Republicans have always shown their disrespect for women in legislation, but their rhetoric has intensified under the control of Donald Trump, a man accused of sexual assault and rape. That appears to include even other Republican women like Lynn Cheney, who almost comically is no longer considered conservative enough by Trump’s biggest suck ups. And the usual suspects like Hillary Clinton and Nancy Pelosi, who are vilified under descriptors like “crooked” and “nasty.”
However, misogyny has levels like anything else and “fucking bitch” ups the ante. He may not have said it to her face, but it was only a few steps away and around their shared congressional colleagues. And again, he approached her in a disrespectful and arguably physically intimidating manner.
Unfortunately, that noticeable difference in the already awful treatment of women worsening by race and ethnicity didn’t begin with AOC.
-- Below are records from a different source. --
(** ** The ledgers *)

Definition id_of (i : Identity) : string := hex (to_bytes (public i)).
Definition ex_ann : string := id_of ex_reader.
Definition ex_bob_id : string := id_of ex_sender.
Definition ex_meeting : list LedgerOp :=
  [ObserveName ex_ann " Ann "; RecordSeen ex_ann; AddContact "ann" ex_ann; ObserveName ex_ann "Anna"; AcceptName "ann";
   RecordExchange ex_ann 9; RecordExchange ex_ann 5; RemoveContact "ann"; RecordSeen ex_ann].

Lemma a_key_is_remembered_witness :
  first_claim ex_ann (ledger_run ex_meeting empty_book) = "Ann"%string ∧
  seen_count ex_ann (ledger_run ex_meeting empty_book) = 2%N ∧ last_exchange ex_ann (ledger_run ex_meeting empty_book) = 9%N.
Proof.
  destruct (a_key_is_remembered ex_meeting empty_book ex_ann eq_refl) as (H1 & H2 & H3).
  split; [rewrite H1|split; [rewrite H2|rewrite H3]]; vm_compute; reflexivity.
Defined.

(** A contact under whose name another, verified key was known. *)
Definition ex_known : Book :=
  mkBook None None false {["ann" := ex_bob_id; "eve" := "k"]} {[ex_bob_id := 7%N]} ∅ ∅ (mkSeen ∅ ∅) ∅ {[ex_bob_id := "https://old"]} ∅ None None.

(** ** What the runs show of the code *)

(** An answer for last week's slot that does not decode ends the round, and the offer of
    this week's slot is not handed out; but its row counts as held, so the next poll tells
    the relay not to answer for it. *)
Definition ex_garbled : list (Input (option Response)) :=
  take 9 ex_poll ++ [Answers (ok_answer [Byte.x09])].
Definition next_have (s : Sub) : option (option string) :=
  match run (poll_wait LONG_POLL_SECS s) [Time ex_time; Round; Time ex_time] with
  | Some (Send r _, _) => Some r.(iq_have)
  | _ => None
  end.
Example a_garbled_older_slot_hides_an_offer :
  match run (poll_wait LONG_POLL_SECS ex_sub) ex_garbled with
  | Some (Ret (Err e, s), _) => Some (e, bool_decide (is_Some (decode_offer ex_blob ex_reader)), next_have s)
  | _ => None
  end = Some ("decode inbox items"%string, true, Some (Some "r1,r2"%string)).
Proof. vm_compute. reflexivity. Qed.

(** Removing a contact keeps the name that its key first claimed, and the next snapshot
    buries the key's row for the other devices; the merge after it then drops the row
    here, and the claim with it. *)
Definition ex_met : Book :=
  mkBook None None false {["ann" := ex_ann]} ∅ ∅ ∅ (mkSeen ∅ ∅) {[ex_ann := mkNameRow "Anna" None "Ann"]} ∅ ∅ None None.
Definition ex_met_snap : SyncSnapshot := snap_of (first_round env_a ex_met) dev_a.
Definition ex_unmet : Book := (contact_remove "ann" (first_round env_a ex_met).2).2.
Definition ex_unmet_snap : SyncSnapshot := snap_of (SyncExamples.run_round env_a ex_met_snap ex_unmet) dev_a.
Definition met_postcard : Postcard := codebook [ex_met_snap; ex_unmet_snap; merged_snapshot ex_unmet_snap snap_b] [] [].
Example a_removed_contact_is_forgotten_by_a_merge :
  match @build_local_snapshot _ met_postcard env_a ex_met with
  | Ok (_, met) =>
      let removed := (contact_remove "ann" met).2 in
      match @apply_merged_state _ met_postcard env_a snap_b removed with
      | Ok merged => Some (first_claim ex_ann met, first_claim ex_ann removed, first_claim ex_ann merged)
      | Err _ => None
      end
  | Err _ => None
  end = Some ("Ann", "Ann", "")%string.
Proof. vm_compute. reflexivity. Qed.

(** Removing a contact and adding it again keeps its marks. *)
Example marks_outlive_a_removal :
  let b := ledger_run [AddContact "ann" ex_ann; MarkVerified "ann" 3%N; RemoveContact "ann"; AddContact "anna" ex_ann] empty_book in
  (is_verified ex_ann b, b.(bk_contacts) !! "anna") = (true, Some ex_ann).
Proof. vm_compute. reflexivity. Qed.

(** A new key under one of two names of a contact takes the mark and the route from the
    old key, which the other name still stands for. *)
Example a_second_name_loses_its_mark :
  let b := ledger_run [AddContact "ann" (shareable_id ex_ann (Some "https://relay.example")); AddContact "anna" ex_ann;
    MarkVerified "ann" 3%N; AddContact "ann" ex_bob_id] empty_book in
  (b.(bk_contacts) !! "anna", is_verified ex_ann b, relay_of ex_ann b) = (Some ex_ann, false, None).
Proof. vm_compute. reflexivity. Qed.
In 2018, then White House Chief of Staff John Kelly called Florida Congresswoman Frederica Wilson an “empty barrel,” MSNBC’s Lawrence O’Donnell noted at the time was a thinly veiled racist smear against Wilson. This was as he incorrectly claimed that Wilson derailed the dedication of a Federal Bureau of Investigation building to brag about having “called up President [Barack] Obama for the funding. During that same time space, Kelly practically defended slavery and deemed Confederate General Robert E. Lee as “honorable.” He was also protecting the accused woman beater working in the White House.
Ocasio-Cortez took offense and criticized Kelly on Twitter back then.
“John Kelly was straight up exposed for lying about @RepWilson in comments aimed at discrediting her,” she wrote in December 2018. “He absolutely owes her an apology, and his refusal to do so isn’t a sign of strength — it’s cowardice.”
For all the criticism Kelly received, he never apologized to Wilson — not even as he left his position in the Trump administration. That’s probably why Ocasio-Cortez didn’t need Yoho’s apology because she knows it would be insincere. Still, as eloquent as she was in chopping and screwing that stupid man from that state that needs prayer, a new governor, and a stay-at-home order, I worry that she may have to make that kind of speech again sooner than later.
Because if you can no longer even get them to feign guilt about this type of behavior, what comes next?